■ WORK TO BE COMPLETED: Output only the stretch of the listing that starts at the line containing "maybe_fingerprint_interval : option" and ends at the line containing "Section Parse.", reproduced exactly with both ends.

---------------

(** The accessor [f] reads the attributes of a type, whose class is [class]. *)
Definition reads {A} (s : AttributeSet) (type : Z) (class : A -> AttributeValue) (f : AttributeSet -> option A) : Prop :=
  (fun x => mk_Attribute type (class x)) <$> f s = m_map s !! type.

Lemma get_reads {A} type (class : A -> AttributeValue) (as_T : AttributeValue -> option A) s : attribute_set_wf s ->
  (forall v, attribute_value_type v = type -> exists x, v = class x /\ as_T v = Some x) ->
  reads s type class (get type as_T).
Proof.
  intros Hs HT. unfold reads, get, as_find. destruct (m_map s !! type) as [[ty v]|] eqn:E; [|done]. cbn.
  destruct (wf_map s Hs type _ E) as [Et [Ev _]]. cbn in *. destruct (HT v) as (x & -> & ->); [congruence|]. cbn. by rewrite Et.
Qed.

Lemma has_class s type : attribute_set_wf s ->
  bool_decide (is_Some (m_map s !! type)) = true <-> exists v, m_map s !! type = Some (mk_Attribute type v) /\ attribute_value_type v = type.
Proof.
  intros Hs. rewrite bool_decide_eq_true. split; [|intros (v & -> & _); by eexists].
  intros [[ty v] E]. destruct (wf_map s Hs type _ E) as [Et [Ev _]]. cbn in *. subst ty. by exists v.
Qed.

Lemma attribute_set_create_wf ka ua : Forall attribute_value_wf ka ->
  Forall (fun u => bytes_ok (ua_data u) /\ fits 16 (ua_type u) /\ ua_type u ∉ known_types) ua ->
  attribute_set_wf (attribute_set_create ka ua).
Proof.
  intros Hka Hua. split.
  - intros k a. destruct (attribute_set_create_eq ka ua k) as [-> _]. intros [Ha <-]%first_of_type_Some.
    split; [done|]. apply list_elem_of_In, in_map_iff in Ha as (v & <- & Hv).
    split; [done|]. rewrite Forall_forall in Hka. by apply Hka, list_elem_of_In.
  - destruct (attribute_set_create_eq ka ua 0) as [_ ->]. intros u Hu. rewrite Forall_forall in Hua. by apply Hua.
Qed.
(* ===== verification/StunMessage.v ===== *)
(** * stun/stun_message: the message parser, the integrity check and the round trip

    [message_parse] is [Message::parse] with its statistics: the header checks, the scan
    of the raw attributes ([parse_attrs]), their parsers, the container and the
    FINGERPRINT check. The theorems: a built message is parsed back and its integrity
    verified; a parsed message is well-formed; an accepted digest is the HMAC of the
    message; how every outcome is counted. *)

From S2P Require Import Prelude Errors Craftpp Util Net Crypto StunBase StunCrc StunAttr StunAttrSet.

(** ** Data *)

Record Message : Type := mk_Message {
  header : Header;
  attribute_set : AttributeSet;
  is_rfc3489 : bool;
  integrity_interval : option Interval
}.

Record RawAttr : Type := mk_RawAttr { ra_type : Z; ra_length : Z; ra_value : bytes }.

Record ParseAttrsResult : Type := mk_ParseAttrsResult {
  par_attrs : list AttrParseResult;
  maybe_integrity_interval : option Interval;
  maybe_fingerprint_interval : option Interval
}.

(** [RawAttr::aligned_length]. *)
Definition aligned_length (ra : RawAttr) : Z :=
  let align := if ra_length ra mod 4 =? 0 then 0 else 1 in
  let align_length := (ra_length ra / 4 + align) * 4 in
  align_length + STUN_ATTR_HEADER_SIZE.

Section Parse.
Context `{Craftpp}.

Definition raw_attr_parse (vv : bytes) (offset : Z) : Result RawAttr :=
  let type_rv := require (read_u16be vv offset) in
  let length_rv := require (read_u16be vv (offset + 2)) in
  let attr_view_rv := length ← length_rv; require (subview vv (offset + 4) length) in
  combine3 (fun type length value => Ok (mk_RawAttr type length value)) type_rv length_rv attr_view_rv.

(** The variables of the loop of [parse_attrs]. *)
Record ScanState : Type := mk_ScanState {
  sc_raw_attrs : list RawAttr;
  sc_integrity : option Interval;
  sc_fingerprint : option Interval
}.

Definition scan_init : ScanState := mk_ScanState [] None None.

(** The [switch] on the type of one raw attribute. *)
Definition scan_attr (vv : bytes) (attr_offset : Z) (raw_attr : RawAttr) (sc : ScanState)
    : SE ParseStat ScanState :=
  if ra_type raw_attr =? FINGERPRINT then
    let sc := mk_ScanState (sc_raw_attrs sc ++ [raw_attr]) (sc_integrity sc)
                           (Some (mk_Interval 0 attr_offset)) in
    if attr_offset + aligned_length raw_attr <? zlen vv
    then fail_with (stat_error ps_fingerprint_not_last) (parse_error pe_fingerprint_is_not_last)
    else mret sc
  else if ra_type raw_attr =? MESSAGE_INTEGRITY then
    mret (mk_ScanState (sc_raw_attrs sc ++ [raw_attr]) (Some (mk_Interval 0 attr_offset)) (sc_fingerprint sc))
  else
    match sc_integrity sc with
    | None => mret (mk_ScanState (sc_raw_attrs sc ++ [raw_attr]) (sc_integrity sc) (sc_fingerprint sc))
    | Some _ => mret sc
    end.

(** The loop [while (attr_offset < vv.size())]. Every iteration advances by at least the
    four bytes of an attribute header, so the size of the view bounds their number. *)
Fixpoint scan_loop (fuel : nat) (vv : bytes) (attr_offset : Z) (sc : ScanState) : SE ParseStat ScanState :=
  match fuel with
  | O => mret sc
  | S fuel' =>
      if attr_offset <? zlen vv then
        match raw_attr_parse vv attr_offset with
        | Err _ => fail_with (stat_error ps_invalid_attr_size) (parse_error pe_invalid_attr_size)
        | Ok raw_attr =>
            sc' ← scan_attr vv attr_offset raw_attr sc;
            scan_loop fuel' vv (attr_offset + aligned_length raw_attr) sc'
        end
      else mret sc
  end.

---------------

■ ANSWER TO THE EXERCISE:
  maybe_fingerprint_interval : option Interval
}.

(** [RawAttr::aligned_length]. *)
Definition aligned_length (ra : RawAttr) : Z :=
  let align := if ra_length ra mod 4 =? 0 then 0 else 1 in
  let align_length := (ra_length ra / 4 + align) * 4 in
  align_length + STUN_ATTR_HEADER_SIZE.

Section Parse.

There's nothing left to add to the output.